• Exercise directions
Look through the data below and, wherever a line carries the word "Instance", please copy that line.

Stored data
═══

(* ===== verification/Ipam.v ===== *)
(** * [pkg/controllers/ipam/ipam.go]: allocation of addresses from pools

    An Eip's status records which services hold which address: [Used] maps
    the text of an address to the keys of the services that share it, joined
    by [";"].  [assignIPFromEip] and [releaseIPFromEip] update one pool;
    [ConstructRequest] decides what a service needs; [AssignIP] and
    [ReleaseIP] run the updates against the API server ([Kube]).

    Loops over Go maps are folds over [range_map] (any order), [sort.Slice]
    is [sort_Slice] (any order of equal elements).  Events and log lines are
    not modelled. *)
From S2P Require Import Prelude GoNet Cnet Iprange K8s EipTypes Kube.
Local Open Scope Z_scope.

Record svcRecord := { Key : string; Rec_IP : string; Rec_Eip : string }.
#[export] Instance svcRecord_eq_dec : EqDecision svcRecord.
Proof. solve_decision. Defined.

Record Request := { Req_Allocate : option svcRecord; Req_Release : option svcRecord }.
#[export] Instance Request_eq_dec : EqDecision Request.
Proof. solve_decision. Defined.

Definition EipNotContainIP : string := "no available eip was found containing the ip".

═══

• Completed exercise
#[export] Instance svcRecord_eq_dec : EqDecision svcRecord.
#[export] Instance Request_eq_dec : EqDecision Request.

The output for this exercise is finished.